Mientras disponían de los bienes ajenos (y se quedaban con las mejores casas, autos y yates), les entregaron a los soviéticos los mecanismos represivos. Desde el principio la policía política y el corazón del Ministerio del Interior fueron asignados a los camaradas formados por el KGB.
A las pocas semanas de instalados los Castro en la casa de gobierno comenzaron a llegar los siempre discretos “hermanos del campo socialista”. A mediados de 1962 eran algo más de 40,000 asesores. Cuando se fueron los “bolos”, como les llamaban irreverentemente en la Isla, dejaron instalada la jaula. Dentro de ella se abrazaban millones de cubanos temerosos y obedientes.

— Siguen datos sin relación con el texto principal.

(* ===== verification/Conntrack.v ===== *)
(** * Conntrack cleanup (pkg/proxy/util/conntrack.go)

    The commands that flush the connection-tracking entries of removed UDP
    services and endpoints. *)

From S2P Require Import Prelude GoNet ProxyTypes Services EndpointsMap Host.
From Stdlib Require Import Ascii.

Module Conntrack.

Definition noConnectionToDelete : string := "0 flow entries have been deleted".

Definition IPPart (s : string) : string :=
  if decide (Net.ParseIP s = []) then
    match Net.SplitHostPort s with
    | Err _ => ""
    | OK (host, _) =>
        let ip := Net.ParseIP host in
        if decide (ip = []) then "" else Net.IP_String ip
    end
  else s.

Definition IsIPv6 (netIP : IP) : bool :=
  bool_decide (netIP ≠ []) && bool_decide (Net.To4 netIP = []).

Definition IsIPv6String (ip : string) : bool := IsIPv6 (Net.ParseIP ip).

Definition parametersWithFamily (isIPv6 : bool) (parameters : list string) : list string :=
  if isIPv6 then parameters ++ ["-f"; "ipv6"] else parameters.

Section exec.
Context `{EX : Exec}.

Definition ExecConntrackTool (parameters : list string) : M IO error :=
  r ← ask (λ n, LookPath n "conntrack");
  match r with
  | Err err => mret (Some ("error looking for path of conntrack: " +:+ err))
  | OK conntrackPath =>
      emit (EExec conntrackPath parameters) ;;
      '(output, err) ← ask (λ n, CombinedOutput n conntrackPath parameters);
      mret (match err with
            | Some err => Some ("conntrack command returned: " +:+ Quote output +:+
                            ", error message: " +:+ err)
            | None => None
            end)
  end.

(** [err != nil && !strings.Contains(err.Error(), noConnectionToDelete)]. *)
Definition real_error (err : error) : option string :=
  match err with
  | Some msg => if Strings.Contains msg noConnectionToDelete then None else Some msg
  | None => None
  end.

Definition ClearUDPConntrackForIP (ip : string) : M IO error :=
  err ← ExecConntrackTool (parametersWithFamily (IsIPv6String ip) ["-D"; "--orig-dst"; ip; "-p"; "udp"]);
  mret (match real_error err with
        | Some msg => Some ("error deleting connection tracking state for UDP service IP: " +:+ ip +:+
                        ", error: " +:+ msg)
        | None => None
        end).

Definition ClearUDPConntrackForPeers (origin dest : string) : M IO error :=
  err ← ExecConntrackTool (parametersWithFamily (IsIPv6String origin)
          ["-D"; "--orig-dst"; origin; "--dst-nat"; dest; "-p"; "udp"]);
  mret (match real_error err with
        | Some msg => Some ("error deleting conntrack entries for UDP peer {" +:+ origin +:+ ", " +:+
                        dest +:+ "}, error: " +:+ msg)
        | None => None
        end).

(** Errors are only logged. *)
Definition ClearUdpConntrackForPort (port : Z) : M IO unit :=
  if (0 <? port)%Z then
    ExecConntrackTool ["-D"; "-p"; "udp"; "--dport"; Itoa port] ;; mret tt
  else mret tt.

Definition DeleteEndpointConnections `{MapRange} (serviceMap : Services.ProxyServiceMap)
    (connectionMap : gset Endpoints.EndpointServicePair) : M IO unit :=
  l ← rangeM (gset_to_gmap true connectionMap);
  for_each l.*1 (λ epSvcPair,
    match serviceMap !! Endpoints.pair_ServicePortName epSvcPair with
    | Some svcInfo =>
        if decide (Services.Protocol svcInfo = lower_udp) then
          let endpointIP := default "" (head (Strings.Split (Endpoints.Endpoint epSvcPair) ":"%char)) in
          ExecConntrackTool ["-D"; "--orig-dst"; Net.IP_String (Services.ClusterIP svcInfo);
            "--dst-nat"; endpointIP; "-p"; "udp"] ;; mret tt
        else mret tt
    | None => mret tt
    end).

Definition DeleteServiceConnections (svcIPs : list string) : M IO unit :=
  for_each svcIPs (λ ip, ExecConntrackTool ["-D"; "--orig-dst"; ip; "-p"; "udp"] ;; mret tt).

(** ** Facts *)

(** Running the tool returns, and runs at most the command given. *)
Definition conntrack_run (args : list string) (w w' : IO) : Prop :=
  match LookPath (tick w) "conntrack" with
  | OK path => trace w' = trace w ++ [EExec path args]
  | Err _ => trace w' = trace w
  end.

Lemma conntrack_found path args w w' :
  (∀ n, LookPath n "conntrack" = OK path) → conntrack_run args w w' → trace w' = trace w ++ [EExec path args].
Proof. intros Hpath. unfold conntrack_run. by rewrite Hpath. Qed.

Lemma wp_ExecConntrackTool args (Q : error → IO → Prop) w :
  (∀ e w', conntrack_run args w w' → Q e w') → wp (ExecConntrackTool args) Q w.
Proof.
  unfold conntrack_run. intros HQ. apply wp_bind, wp_ask.
  destruct (LookPath (tick w) "conntrack") as [path|msg].
  - apply wp_bind, wp_emit, wp_bind, wp_ask.
    destruct (CombinedOutput _ path args) as [out err]. by apply wp_ret, HQ.
  - by apply wp_ret, HQ.
Qed.

Lemma wp_ClearUDPConntrackForIP ip (Q : error → IO → Prop) w :
  (∀ e w', conntrack_run (parametersWithFamily (IsIPv6String ip) ["-D"; "--orig-dst"; ip; "-p"; "udp"]) w w' →
     Q e w') → wp (ClearUDPConntrackForIP ip) Q w.
Proof. intros HQ. apply wp_bind, wp_ExecConntrackTool. intros e w' Hw. apply wp_ret, HQ, Hw. Qed.

Lemma wp_ClearUDPConntrackForPeers origin dest (Q : error → IO → Prop) w :
  (∀ e w', conntrack_run (parametersWithFamily (IsIPv6String origin)
       ["-D"; "--orig-dst"; origin; "--dst-nat"; dest; "-p"; "udp"]) w w' → Q e w') →
  wp (ClearUDPConntrackForPeers origin dest) Q w.
Proof. intros HQ. apply wp_bind, wp_ExecConntrackTool. intros e w' Hw. apply wp_ret, HQ, Hw. Qed.

Lemma wp_ClearUdpConntrackForPort port (Q : unit → IO → Prop) w :
  (∀ w', trace w' = trace w ∨ conntrack_run ["-D"; "-p"; "udp"; "--dport"; Itoa port] w w' → Q tt w') →
  wp (ClearUdpConntrackForPort port) Q w.
Proof.
  intros HQ. unfold ClearUdpConntrackForPort. destruct (0 <? port)%Z.
  - apply wp_bind, wp_ExecConntrackTool. intros e w' Hw. apply wp_ret, HQ. by right.
  - apply wp_ret, HQ. by left.
Qed.

Lemma Contains_HasPrefix s sub : Strings.HasPrefix s sub = true → Strings.Contains s sub = true.
Proof. intros H. destruct s as [|c s]; cbn [Strings.Contains]; by rewrite H. Qed.

Lemma Contains_app pre s sub :
  Strings.Contains s sub = true → Strings.Contains (pre +:+ s) sub = true.
Proof.
  intros Hs. induction pre as [|c pre IH]; [done|].
  rewrite StringFacts.sapp_cons. cbn [Strings.Contains]. by rewrite IH, orb_true_r.
Qed.

Lemma Contains_infix pre sub post : Strings.Contains (pre +:+ sub +:+ post) sub = true.
Proof. apply Contains_app, Contains_HasPrefix, StringFacts.HasPrefix_app_r, StringFacts.HasPrefix_refl. Qed.

Lemma Contains_prefix s post sub :
  Strings.Contains s sub = true → Strings.Contains (s +:+ post) sub = true.
Proof.
  intros Hs. induction s as [|c s IH].
  - destruct sub; [|done]. apply Contains_HasPrefix. by destruct post.
  - rewrite StringFacts.sapp_cons. cbn [Strings.Contains] in *.
    apply orb_true_iff in Hs as [Hp|Hc]; apply orb_true_iff; [left|right; auto].
    by apply (StringFacts.HasPrefix_app_r (String c s)).
Qed.

(** Quoting keeps the message that tells an empty deletion. *)
Lemma Contains_Quote_message pre post :
  Strings.Contains (Quote (pre +:+ noConnectionToDelete +:+ post)) noConnectionToDelete = true.
Proof.
  unfold Quote. rewrite !quote_body_app.
  assert (quote_body noConnectionToDelete = noConnectionToDelete) as -> by (vm_compute; reflexivity).
  rewrite <-!StringFacts.sapp_assoc.
  apply (Contains_app (String dquote "") _ _), Contains_infix.
Qed.

End exec.

(** For an IPv4 endpoint, [IPPart] recovers the address from the "ip:port"
    string under which [UpdateEndpointsMap] reports the endpoint as stale, so
    conntrack entries are flushed for the right peer. *)
Theorem IPPart_endpoint (ip : IP) (port : Z) (local : bool) :
  Net.wf_ip4 ip → (0 ≤ port)%Z →
  IPPart (Endpoints.endpoint_string
    {| Endpoints.Ip := Net.IP_String ip; Endpoints.Port := port; Endpoints.IsLocal := local |})
  = Net.IP_String ip.
Proof.
  intros Hip Hport. unfold IPPart, Endpoints.endpoint_string. simpl.
  rewrite NetFacts.SplitHostPort_JoinHostPort, NetFacts.ParseIP_IP_String by done.
  rewrite NetFacts.JoinHostPort_v4 by done.
  rewrite decide_True by (apply (NetFacts.ParseIP_hostport ip (Itoa port) Hip)). by rewrite decide_False by (by apply NetFacts.wf_ip4_nonempty).
Qed.

Lemma IPPart_endpoint_witness :
  IPPart (Endpoints.endpoint_string {| Endpoints.Ip := Net.IP_String (Net.IPv4 [10; 180; 0; 1]%Z);
    Endpoints.Port := 53; Endpoints.IsLocal := false |}) = Net.IP_String (Net.IPv4 [10; 180; 0; 1]%Z).
Proof.
  apply (IPPart_endpoint (Net.IPv4 [10; 180; 0; 1]%Z) 53 false); [|lia].
  exists 10%Z, 180%Z, 0%Z, 1%Z. split; [reflexivity|].
  repeat constructor; vm_compute; congruence.
Defined.

(** When the conntrack tool fails because there was nothing to delete (its
    output contains "0 flow entries have been deleted"), flushing a UDP
    service IP succeeds: one command is run, for that IP, and nil is
    returned. *)
Theorem ClearUDP_nothing_to_delete `{Exec} (ip path pre post code : string) (w : IO) :
  let args := ["-D"; "--orig-dst"; ip; "-p"; "udp"] in
  IsIPv6String ip = false →
  LookPath (tick w) "conntrack" = OK path →
  CombinedOutput (S (tick w)) path args = (pre +:+ noConnectionToDelete +:+ post, Some code) →
  ∃ w', ClearUDPConntrackForIP ip w = (Ret None, w') ∧ trace w' = trace w ++ [EExec path args].
Proof.
  intros args H6 Hpath Hout. unfold ClearUDPConntrackForIP. rewrite H6.
  cut (wp (ExecConntrackTool args ≫= λ err, mret (match real_error err with
        | Some msg => Some ("error deleting connection tracking state for UDP service IP: " +:+ ip +:+
                        ", error: " +:+ msg)
        | None => None
        end)) (λ e w', e = None ∧ trace w' = trace w ++ [EExec path args]) w).
  { intros (e & w' & Hrun & -> & Htr)%wp_run. by exists w'. }
  apply wp_bind. unfold ExecConntrackTool. apply wp_bind, wp_ask. rewrite Hpath.
  apply wp_bind, wp_emit, wp_bind, wp_ask. cbn [tick]. rewrite Hout. apply wp_ret, wp_ret.
  split; [|done]. unfold real_error. rewrite Contains_app; [done|].
  apply Contains_prefix, Contains_Quote_message.
Qed.

Definition ex_exec : Exec := {|
  LookPath _ _ := OK "/usr/sbin/conntrack";
  CombinedOutput _ _ _ :=
    ("conntrack v1.4.2 (conntrack-tools): 0 flow entries have been deleted.", Some "exit status 1") |}.

Lemma ClearUDP_nothing_to_delete_witness :
  ∃ w', @ClearUDPConntrackForIP ex_exec "10.20.30.53" {| tick := 0; trace := [] |} = (Ret None, w') ∧
    trace w' = [] ++ [EExec "/usr/sbin/conntrack" ["-D"; "--orig-dst"; "10.20.30.53"; "-p"; "udp"]].
Proof.
  apply (@ClearUDP_nothing_to_delete ex_exec "10.20.30.53" "/usr/sbin/conntrack"
    "conntrack v1.4.2 (conntrack-tools): " "." "exit status 1" {| tick := 0; trace := [] |});
    vm_compute; reflexivity.
Defined.
End Conntrack.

Sesenta años después los castristas saben que el “modelo cubano” es totalmente improductivo e inviable. Viven de alquilar esclavos profesionales a los que les extraen una plusvalía del 80 por ciento. O policías que montan llave en mano la nueva dictadura, como han hecho en Venezuela. O viven de las remesas de los exiliados, de las dádivas de las iglesias, o de bañar y pasear turistas en contubernio con empresarios extranjeros a los que no les importa la catadura del socio local, siempre que les deje copiosos beneficios.
Así son las resacas revolucionarias. Suelen ser muy largas y muy tristes.